The case for recognizing parental alienation becomes stronger by the day. When I say “recognizing” it, I mean both legally and for its psychological effects on children. As to the former, I can say that admitting evidence of parental alienation of children in child custody cases should happen without question. As to whether Parental Alienation Syndrome or Parental Alienation Disorder should be a discrete category of psychological malady recognized by the APA, I’m not qualified to say. But the issue in family court is whether a parent is attempting to turn a child away from the other parent, i.e. interfering with the child’s relationship with that other parent.

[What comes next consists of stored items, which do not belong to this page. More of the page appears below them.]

Lemma prefix_key kp p i t c src :
  identityIndexKey kp p i t c src
  = identityIndexPrefix kp p i +:+ invertedTimestamp t +:+ ":" +:+ c +:+ ":" +:+ src.
Proof. unfold identityIndexKey, identityIndexPrefix. by rewrite !sapp_assoc. Qed.
Lemma parse_key kp p i t c src :
  no_char ":" c = true ->
  parseIdentityIndexKey (identityIndexKey kp p i t c src) (identityIndexPrefix kp p i) = Some (c, src).
Proof.
  intros Hc. rewrite prefix_key. unfold parseIdentityIndexKey. rewrite TrimPrefix_app.
  change (":" +:+ ?x) with (String ":" x). cbn [SplitN].
  rewrite cut_char_app by apply inverted_no_colon.
  change (":" +:+ ?x) with (String ":" x). by rewrite cut_char_app by done.
Qed.
Lemma prefix_determines kp p i kp' p' i' t c src :
  kp ∈ [keyByGlobal; keyByMetaId; keyByAddress] -> kp' ∈ [keyByGlobal; keyByMetaId; keyByAddress] ->
  no_char ":" p = true -> no_char ":" p' = true -> no_char ":" i = true -> no_char ":" i' = true ->
  no_char ":" c = true ->
  HasPrefix (identityIndexKey kp' p' i' t c src) (identityIndexPrefix kp p i) = true ->
  kp' = kp /\ p' = p /\ i' = i.
Proof.
  intros Hk Hk' Hp Hp' Hi Hi' Hc [x E]%HasPrefix_spec.
  rewrite prefix_key in E. unfold identityIndexPrefix in E. rewrite !sapp_assoc in E.
  assert (Ek : kp' = kp).
  { repeat (apply elem_of_cons in Hk as [->|Hk]; [|]); try (by apply not_elem_of_nil in Hk);
    repeat (apply elem_of_cons in Hk' as [->|Hk']; [|]); try (by apply not_elem_of_nil in Hk'); done. }
  subst kp'. apply sapp_eq_length in E as [_ E]; [|done].
  change (":" +:+ ?x) with (String ":" x) in E. apply sep_inj in E as [-> E]; [|done..].
  change (":" +:+ ?x) with (String ":" x) in E. by apply sep_inj in E as [-> _].
Qed.
Lemma prefix_kind kp p i :
  kp ∈ [keyByGlobal; keyByMetaId; keyByAddress] -> is_index (identityIndexPrefix kp p i) = true.
Proof.
  intros Hk. repeat (apply elem_of_cons in Hk as [->|Hk]; [apply (HasPrefix_app "by_")|]).
  by apply not_elem_of_nil in Hk.
Qed.
Section ByIndex.
Context (s : St) (Hr : ready s) (kp path i : string).
Context (Hkp : kp ∈ [keyByGlobal; keyByMetaId; keyByAddress]) (Hpath : isPublishedProtocol path = true).
Context (Hi : no_char ":" i = true) (Hine : i <> "").

Lemma indexed_entry e :
  e ∈ prefix_entries (view s) (identityIndexPrefix kp path i) ->
  exists r, wf_record r /\ stored (view s) r /\ ProtocolPath r = path /\ (kp, i) ∈ identities r
    /\ e.1 = identityIndexKey kp path i (sortTimestamp r) (ChainName r) (SourcePinId r)
    /\ parseIdentityIndexKey e.1 (identityIndexPrefix kp path i) = Some (ChainName r, SourcePinId r)
    /\ read_record (ChainName r) path (SourcePinId r) s = Ok (Some r).
Proof.
  destruct e as [k v]. intros [Hk Hpk]%elem_of_prefix_entries. cbn [fst].
  destruct (published_path path Hpath) as (Hpc & _).
  assert (His : is_index k = true).
  { eapply HasPrefix_trans; [exact Hpk|]. by apply prefix_kind. }
  destruct (inv_index _ (ready_inv s Hr) k v Hk His) as (r & Hw & Hs & Hin).
  apply elem_of_index_keys in Hin as ([kp' i'] & He & Hne & ->). cbn [snd] in Hne.
  destruct (wf_parts r Hw) as (Hc & Hp & Hids). rewrite Forall_forall in Hids.
  assert (Hkp' : kp' ∈ [keyByGlobal; keyByMetaId; keyByAddress]).
  { unfold identities in He. repeat (apply elem_of_cons in He as [[= -> _]|He]; [by repeat constructor|]).
    by apply not_elem_of_nil in He. }
  unfold index_key in *. cbn [fst snd] in *.
  assert (Hi' : no_char ":" i' = true) by exact (Hids _ He). clear Hids.
  destruct (prefix_determines _ _ _ _ _ _ _ _ _ Hkp Hkp' Hpc Hp Hi Hi' Hc Hpk) as (E1 & Ep & E2).
  subst kp' i'. rewrite Ep in *. exists r. do 5 (split; [done|]). split; [by apply parse_key|].
  destruct (read_record_spec s (ChainName r) path (SourcePinId r) Hr Hc (wf_chain r Hw) Hpath (wf_source r Hw))
    as ([r'|] & -> & Hf); unfold found in Hf.
  - by rewrite (holds_inj _ _ _ _ r' r Hf) by done.
  - unfold stored, key_of in Hs. rewrite Ep in Hs. congruence.
Qed.
Lemma indexed_some e r :
  e ∈ prefix_entries (view s) (identityIndexPrefix kp path i) ->
  indexed s (identityIndexPrefix kp path i) path e = Some r ->
  wf_record r /\ stored (view s) r /\ ProtocolPath r = path /\ (kp, i) ∈ identities r
  /\ e.1 = identityIndexKey kp path i (sortTimestamp r) (ChainName r) (SourcePinId r).
Proof.
  intros Hin E. destruct (indexed_entry e Hin) as (r' & ? & ? & ? & ? & ? & E1 & E2).
  unfold indexed in E. rewrite E1, E2 in E. by injection E as <-.
Qed.
Lemma elem_of_by_index r :
  r ∈ by_index s kp path i <-> stored_in s r /\ ProtocolPath r = path /\ (kp, i) ∈ identities r.
Proof.
  rewrite (stored_wf s r Hr). unfold by_index. cbv zeta. rewrite list_elem_of_omap. split.
  - intros (e & Hin & E). destruct (indexed_some e r Hin E) as (? & ? & ? & ? & _). done.
  - intros ([Hw Hs] & Ep & Hid).
    set (k := index_key r (kp, i)).
    assert (Hk : k ∈ index_keys r) by (apply elem_of_index_keys; by exists (kp, i)).
    destruct (inv_indexed _ (ready_inv s Hr) r k Hw Hs Hk) as [v Hv].
    assert (Hin : (k, v) ∈ prefix_entries (view s) (identityIndexPrefix kp path i)).
    { apply elem_of_prefix_entries. split; [done|]. unfold k, index_key. cbn [fst snd].
      rewrite Ep, prefix_key. apply HasPrefix_app. }
    exists (k, v). split; [done|].
    destruct (indexed_entry _ Hin) as (r' & Hw' & Hs' & Ep' & Hid' & Ek & E1 & E2).
    unfold indexed. rewrite E1, E2. f_equal. apply (stored_inj (view s)); try done.
    apply (index_keys_inj r' r k); [apply Hw'|apply Hw| |done]. apply elem_of_index_keys.
    exists (kp, i). split; [done|]. split; [done|]. cbn [fst] in Ek. rewrite Ek. unfold index_key. cbn [fst snd].
    by rewrite Ep'.
Qed.
Lemma by_index_order :
  StronglySorted (fun a b => index_less a b = true) (by_index s kp path i) /\ NoDup (by_index s kp path i).
Proof.
  pose proof (prefix_entries_strict (view s) (identityIndexPrefix kp path i)) as Hst. split.
  - eapply StronglySorted_omap; [|exact Hst]. intros e e' r r' Hin Hin' E E' Hlt.
    destruct (indexed_some e r Hin E) as (Hw & _ & _ & _ & Ek).
    destruct (indexed_some e' r' Hin' E') as (Hw' & _ & _ & _ & Ek').
    cbv beta in Hlt. rewrite Ek, Ek' in Hlt. by apply (index_key_order kp path i).
  - apply (strict_NoDup (fun r => identityIndexKey kp path i (sortTimestamp r) (ChainName r) (SourcePinId r))).
    eapply StronglySorted_omap; [|exact Hst]. intros e e' r r' Hin Hin' E E' Hlt.
    destruct (indexed_some e r Hin E) as (_ & _ & _ & _ & Ek).
    destruct (indexed_some e' r' Hin' E') as (_ & _ & _ & _ & Ek'). by rewrite <- Ek, <- Ek'.
Qed.

Lemma scan_identity_spec params limit es out :
  lp_ProtocolPath params = path -> Z.of_nat (length out) < limit ->
  (forall e, e ∈ es -> e ∈ prefix_entries (view s) (identityIndexPrefix kp path i)) ->
  scan_identity_loop es.*1 (identityIndexPrefix kp path i) params limit out s
  = Ok (take (Z.to_nat limit)
         (out ++ List.filter (fun r => recordMatches r params)
                   (omap (indexed s (identityIndexPrefix kp path i) path) es))).
Proof.
  intros Hpp. revert out. induction es as [|e es IH]; intros out Hlen Hes.
  { cbn. rewrite app_nil_r, take_ge by lia. done. }
  destruct (indexed_entry e (Hes e ltac:(left))) as (r & Hw & Hs & Ep & _ & _ & E1 & E2).
  assert (Hes' : forall e, e ∈ es -> e ∈ prefix_entries (view s) (identityIndexPrefix kp path i))
    by (intros e' He'; apply Hes; by right).
  csimpl. unfold indexed at 1. rewrite E1, E2, Hpp, E2. cbv beta iota zeta.
  destruct (negb (is_empty (lp_ChainName params)) && negb (String.eqb (ChainName r) (lp_ChainName params))) eqn:Ec.
  - cbn [List.filter]. replace (recordMatches r params) with false; [by apply IH|].
    symmetry. unfold recordMatches, passes. apply andb_true_iff in Ec as [Ec1 Ec2].
    apply negb_true_iff in Ec1, Ec2. rewrite Ec1, Ec2. cbn. by rewrite andb_false_r.
  - cbn [List.filter]. destruct (recordMatches r params) eqn:Em; cbn [negb]; [|by apply IH].
    destruct (Z.leb_spec limit (Z.of_nat (length (out ++ [r])))) as [Hl|Hl].
    + rewrite length_app in Hl. cbn [length] in Hl.
      set (rest := List.filter _ _).
      replace (out ++ r :: rest) with ((out ++ [r]) ++ rest) by (by rewrite <- app_assoc).
      assert (length (out ++ [r]) = Z.to_nat limit) as E by (rewrite length_app; cbn [length]; lia).
      by rewrite take_app_le, take_ge by lia.
    + rewrite IH by (done || lia). by rewrite <- app_assoc.
Qed.
End ByIndex.

(** *** The whole list *)

Lemma passes_spec f v : passes f v = true <-> f = "" \/ v = f.
Proof.
  unfold passes. rewrite orb_true_iff, is_empty_spec, String.eqb_eq. done.
Qed.
Lemma passes_nonempty f v : f <> "" -> passes f v = true -> v = f.
Proof. rewrite passes_spec. by intros ? [?|?]. Qed.

(** The index an identity filter uses: the first publisher id given. *)
Definition filter_index (params : ListParams) : option (string * string) :=
  if negb (is_empty (lp_GlobalMetaId params)) then Some (keyByGlobal, lp_GlobalMetaId params)
  else if negb (is_empty (lp_MetaId params)) then Some (keyByMetaId, lp_MetaId params)
  else if negb (is_empty (lp_Address params)) then Some (keyByAddress, lp_Address params)
  else None.
Lemma filter_index_spec params kp i :
  filter_index params = Some (kp, i) ->
  kp ∈ [keyByGlobal; keyByMetaId; keyByAddress] /\ i <> ""
  /\ i ∈ [lp_GlobalMetaId params; lp_MetaId params; lp_Address params]
  /\ (forall r, recordMatches r params = true -> (kp, i) ∈ identities r)
  /\ (forall limit s, collectRecords params limit s
        = scanIdentity (identityIndexPrefix kp (lp_ProtocolPath params) i) params limit s).
Proof.
  unfold filter_index, collectRecords.
  destruct (is_empty (lp_GlobalMetaId params)) eqn:E1; cbn [negb].
  2: { intros [= <- <-]. assert (lp_GlobalMetaId params <> "") by (by intros E; rewrite E in E1).
       split; [by repeat constructor|]. split; [done|]. split; [by repeat constructor|].
       split; [|done]. intros r Hm. unfold recordMatches in Hm. rewrite !andb_true_iff in Hm.
       unfold identities. rewrite <- (passes_nonempty (lp_GlobalMetaId params) (PublisherGlobalMetaId r)) by tauto.
       by repeat constructor. }
  destruct (is_empty (lp_MetaId params)) eqn:E2; cbn [negb].
  2: { intros [= <- <-]. assert (lp_MetaId params <> "") by (by intros E; rewrite E in E2).
       split; [by repeat constructor|]. split; [done|]. split; [by repeat constructor|].
       split; [|done]. intros r Hm. unfold recordMatches in Hm. rewrite !andb_true_iff in Hm.
       unfold identities. rewrite <- (passes_nonempty (lp_MetaId params) (PublisherMetaId r)) by tauto.
       by repeat constructor. }
  destruct (is_empty (lp_Address params)) eqn:E3; cbn [negb]; [done|].
  intros [= <- <-]. assert (lp_Address params <> "") by (by intros E; rewrite E in E3).
  split; [by repeat constructor|]. split; [done|]. split; [by repeat constructor|].
  split; [|done]. intros r Hm. unfold recordMatches in Hm. rewrite !andb_true_iff in Hm.
  unfold identities. rewrite <- (passes_nonempty (lp_Address params) (PublisherAddress r)) by tauto.
  by repeat constructor.
Qed.
Lemma filter_index_none params :
  filter_index params = None -> hasIdentityFilter params = false
  /\ forall limit s, collectRecords params limit s = scanRecords params s.
Proof.
  unfold filter_index, hasIdentityFilter, collectRecords. by repeat case_match.
Qed.
Lemma filter_index_some params e : filter_index params = Some e -> hasIdentityFilter params = true.
Proof.
  unfold filter_index, hasIdentityFilter.
  by destruct (negb (is_empty (lp_GlobalMetaId params))), (negb (is_empty (lp_MetaId params))),
    (negb (is_empty (lp_Address params))).
Qed.

(** All the records a list is a page of. *)
Definition matching (params : ListParams) (s : St) (all : list Record_) : Prop :=
  NoDup all /\ (forall r, r ∈ all <-> stored_in s r /\ recordMatches r params = true)
  /\ sorted_by (list_less params) all.
Lemma filter_matches params (l : list Record_) r :
  r ∈ List.filter (fun r => recordMatches r params) l <-> r ∈ l /\ recordMatches r params = true.
Proof. by rewrite list_elem_of_In, filter_In, <- list_elem_of_In. Qed.
Lemma filter_NoDup (P : Record_ -> bool) (l : list Record_) : NoDup l -> NoDup (List.filter P l).
Proof. intros H. by apply NoDup_ListNoDup, List.NoDup_filter, NoDup_ListNoDup. Qed.

Lemma matching_unfiltered params s :
  ready s -> filter_index params = None ->
  exists l all, scanRecords params s = Ok l /\ SliceStable newest_less l = all /\ matching params s all.
Proof.
  intros Hr Hf. destruct (filter_index_none params Hf) as [Hh _].
  set (prefix := if is_empty (lp_ChainName params) then keyRecord else keyRecord +:+ lp_ChainName params +:+ ":").
  assert (Hp : HasPrefix prefix keyRecord = true) by (unfold prefix; case_match; [done|apply HasPrefix_app]).
  exists (List.filter (fun r => recordMatches r params) (all_records s prefix)). eexists.
  split; [|split; [done|]].
  - unfold scanRecords, scan_json_err. cbv zeta. fold prefix. rewrite kv_Scan_ok by apply Hr.
    by rewrite parse_values_snd.
  - unfold matching, list_less. rewrite Hh. split; [|split].
    + rewrite SliceStable_perm. by apply filter_NoDup, all_records_NoDup.
    + intros r. rewrite elem_of_SliceStable, filter_matches, elem_of_all_records by done.
      split; [tauto|]. intros [Hs Hm]. split; [|done]. split; [done|].
      unfold prefix. destruct (is_empty (lp_ChainName params)) eqn:Ec; [apply HasPrefix_app|].
      assert (ChainName r = lp_ChainName params) as <-.
      { apply passes_nonempty; [by intros E; rewrite E in Ec|]. unfold recordMatches in Hm.
        rewrite !andb_true_iff in Hm. tauto. }
      unfold key_of, recordKey. rewrite !HasPrefix_app_l. apply HasPrefix_app.
    + apply SliceStable_sorted, newest_total.
Qed.
Lemma matching_filtered params s kp i :
  ready s -> filter_index params = Some (kp, i) -> isPublishedProtocol (lp_ProtocolPath params) = true ->
  no_char ":" i = true ->
  exists all, matching params s all
    /\ forall limit, 0 < limit -> collectRecords params limit s = Ok (take (Z.to_nat limit) all).
Proof.
  intros Hr Hf Hp Hi. destruct (filter_index_spec params kp i Hf) as (Hkp & Hne & _ & Hm & Hc).
  set (path := lp_ProtocolPath params) in *.
  destruct (by_index_order s Hr kp path i Hkp Hp Hi) as [Hs Hd].
  exists (List.filter (fun r => recordMatches r params) (by_index s kp path i)). split.
  - unfold matching, list_less. rewrite (filter_index_some _ _ Hf). split; [by apply filter_NoDup|]. split.
    + intros r. rewrite filter_matches, elem_of_by_index by done. split; [tauto|].
      intros [Hst Hmr]. split; [|done]. split; [done|]. split; [|by apply Hm].
      apply passes_nonempty; [by apply published_path|]. unfold recordMatches in Hmr.
      rewrite !andb_true_iff in Hmr. tauto.
    + apply sorted_by_filter. eapply StronglySorted_impl; [|exact Hs]. intros a b Hab.
      destruct index_total as [Ha _]. by apply Ha.
  - intros limit Hl. rewrite Hc. unfold scanIdentity. rewrite kv_Scan_ok by apply Hr.
    by apply (scan_identity_spec s Hr kp path i Hkp Hp Hi).
Qed.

That’s a far cry from whether those attempts are or aren’t successful at doing the type of psychological damage to the child that would be necessary for him/her to manifest the symptoms that constitute a psychological syndrome or disorder. If one parent is engaged in a campaign of parental alienation, irrespective of its emotional effects on the child, the parent’s behavior is clearly relevant to deciding whether that parent is fit to have custody. As a legal matter, that’s clear and non-controversial. That’s what opponents of PAS or PAD don’t get and don’t want others to get. They want all evidence of parental behavior that tends to alienate children from their other parent kept from judges who decide custody issues. It’s a patently absurd notion that they pretend has something to do with the fact that, as yet, the American Psychiatric Association hasn’t included PAS or PAD in its Diagnostic and Statistical Manual. Because it hasn’t yet decided to do that, the anti-PAS folks have taken to calling PAS “discredited.” It is in no way “discredited.” The accurate statement would be that it has not yet been “accredited,” i.e. officially recognized by the APA. But now they have another problem in their lonely fight to keep important information from judicial decision makers. As this article shows, Brazil has now passed a law defining and punishing parental alienation of children (The Family Law Directory, 9/7/10). The translation from the Portuguese is admittedly a bit hard to follow, but here are the salient features of the new law governing the country’s 200 million people:
Section 2 is considered an act of parental alienation interference with psychological training of the child or adolescent promoted or induced by a parent, grandparent or by having the child or adolescent under his authority, custody or supervision so dismissive parent or adversely affecting the establishment or maintenance of ties with it. Sole Paragraph. Exemplary are forms of parental alienation, and acts as declared by the judge or discovered by expertise, or charged directly with the aid of third parties: I – opening campaign of disqualification of the parent’s conduct in the exercise of parenthood; II – hinder the exercise of parental authority; III – hinder contact with child or teen parent; IV – to hamper the right of regulated family life; V – the parent deliberately omit relevant personal information about the child or adolescent, including educational, medical and changes of address; VI – to present false complaint against parent, family against this or against grandparents, to obstruct or hinder their coping with the child or adolescent; VII – change the address to the remote site, without justification, in order to hamper the coexistence of the child or adolescent with the other parent, with this family or grandparents.
Article 3 The performance of an act of parental alienation hurts fundamental right of the child or adolescent family life healthier, prevent the implementation of affection in relationships with parent and the family group, is moral abuse against the child or adolescent and noncompliance with duties attached to parental authority or from guardianship or custody.
The new law goes on to declare that allegations of parental alienation are to be considered priorities by courts and accorded expedited procedures to deal with. The judge will appoint mental health expert(s) to evaluate the allegations, and, if parental alienation is found to exist, may assess either criminal or civil penalties, including changing custody and terminating the parental rights of the alienating parent. Judges are further instructed that preference in custody is to be given to the parent that facilitates the child’s relationship with the other parent. That last is what so terrifies the anti-PAS crowd. The more courts take cognizance of parental alienation, the more they require not only that parents refrain from alienation, but that they also facilitate the relationship of the child with the other parent. That means, as a practical matter, that custodial parents, 84% of whom are mothers, will be required at a minimum to honor the visitation rights of the non-custodial parent, i.e. fathers. But more than that, recognition of parental alienation by courts will result in the requirement that the custodial parent promote the non-custodial parent’s relationship with his/her child. In short, the anti-PAS crowd sees PAS as a proxy for both enforcement of visitation and greater parental rights for fathers. They’re right on both counts and they don’t like it a bit. That Brazil has passed a law making parental alienation both a civil and a criminal offense shows better than anything to date, just how much on the wrong side of history anti-PAS folks are. Thanks to Gordon for the heads-up.